How do you study the fossils?

Matthias Glaubrecht: First of all, it is about answering questions about the biography of the individual animals, i.e. examining the fine structure of their bones, for example, how quickly they grew, what they fed on, how the young and old animals lived. We want to use the field work to ensure that everyone actually lived together and died together at the same time and in the same way.

What makes the dinosaurs so interesting for you as an evolutionary biologist?

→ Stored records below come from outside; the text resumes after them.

(** * block2: label algebra, arena allocator, state tables and symbolic
    operators of [quantum.hpp], embedded and verified.

    The development follows the layout of [src/quantum.hpp]:
    - [Alloc]  : [StackAllocator] (lines 75-112);
    - [Label]  : [SpinLabel] packed 32-bit labels (lines 600-702);
    - [CG]     : selection rules of the Wigner symbols (lines 428-549);
    - [Expr]   : [OpExpr] and its scalar and additive operators (704-979);
    - [State]  : [StateInfo] (lines 1223-1365);
    - [Sparse] : [SparseMatrixInfo], [SparseMatrix] (lines 1367-1514);
    - [OpFun]  : [OperatorFunctions] guards (lines 1574-1651);
    - [QC]     : operator names built by [QCMPO] (lines 2684-2759).
    - [Parsing]: [split], [trim], [join] (lines 155-208);
    - [Ints], [FCIDUMP] : integral tables and their layout (219-372);
    - [SZ]     : [SZLabel] (lines 551-598);
    - [MPS]    : the [MPSInfo] constructor (lines 1724-1753).

    Unsigned machine integers are [Z] with the wrap-around written out,
    [double] is the kernel's binary64 [float], and every abort path of the
    source ([print_trace], [assert]) is a constructor of [outcome]. *)

From Stdlib Require Import ZArith Lia List Bool Floats.
From Stdlib Require Ascii.
From stdpp Require Import base list sorting.
From coqutil Require Import Z.bitblast.
(** * Vokt VS Code extension: change filtering, edit buffering, scope
    resolution and dispatch health.

    A shallow embedding of the core of the extension
    (changeFilter.ts, editBuffer.ts, scopeTracker.ts, smartDiagnostics.ts)
    together with the properties its specification states about it.

    Conventions.
    - Line and character numbers are JavaScript non-negative integers: [N].
    - Text is a [string] of UTF-16 code units below 256 (the characters of
      Latin-1): an [ascii] [c] is the code unit [N_of_ascii c].  Text with
      a code unit from 256 on is outside the model.
    - A JavaScript [Map] whose iteration order matters is an association
      list in insertion order; a [Map] used only by key is a [gmap].
    - Code that may throw returns a [Completion]. *)

From Stdlib Require Import ZArith NArith List String Ascii Bool Lia.
From stdpp Require Import base option list gmap strings.

Local Open Scope string_scope.
Local Open Scope list_scope.

(** ** JavaScript values used by the code: completions and strings *)

Module Js.

(** The outcome of running code that may throw. *)
Inductive Completion (A : Type) :=
  | Normal (value : A)
  | Throw (error : string).
Arguments Normal {A} value.
Arguments Throw {A} error.

Definition bind {A B} (m : Completion A) (f : A → Completion B) : Completion B :=
  match m with
  | Normal a => f a
  | Throw e => Throw e
  end.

Matthias Glaubrecht: Although they were most likely extinct as a result of a large meteor strike, we must regard dinosaurs - contrary to their image of large, non-conformist animals that have therefore disappeared - as true models of evolution for success. These prehistoric animals have developed over 100 million years into one of the dominant animal groups of the Mesozoic. Similar to later mammals, which also existed at the time of the dinosaurs, they produced an enormous variety of shapes. And in doing so, adapted to their respective surroundings in a wide variety of ways before the great mass extinction occurred 66 million years ago. So we can observe the whole range of evolutionary processes in them, right down to their - feathered - descendants, today's birds.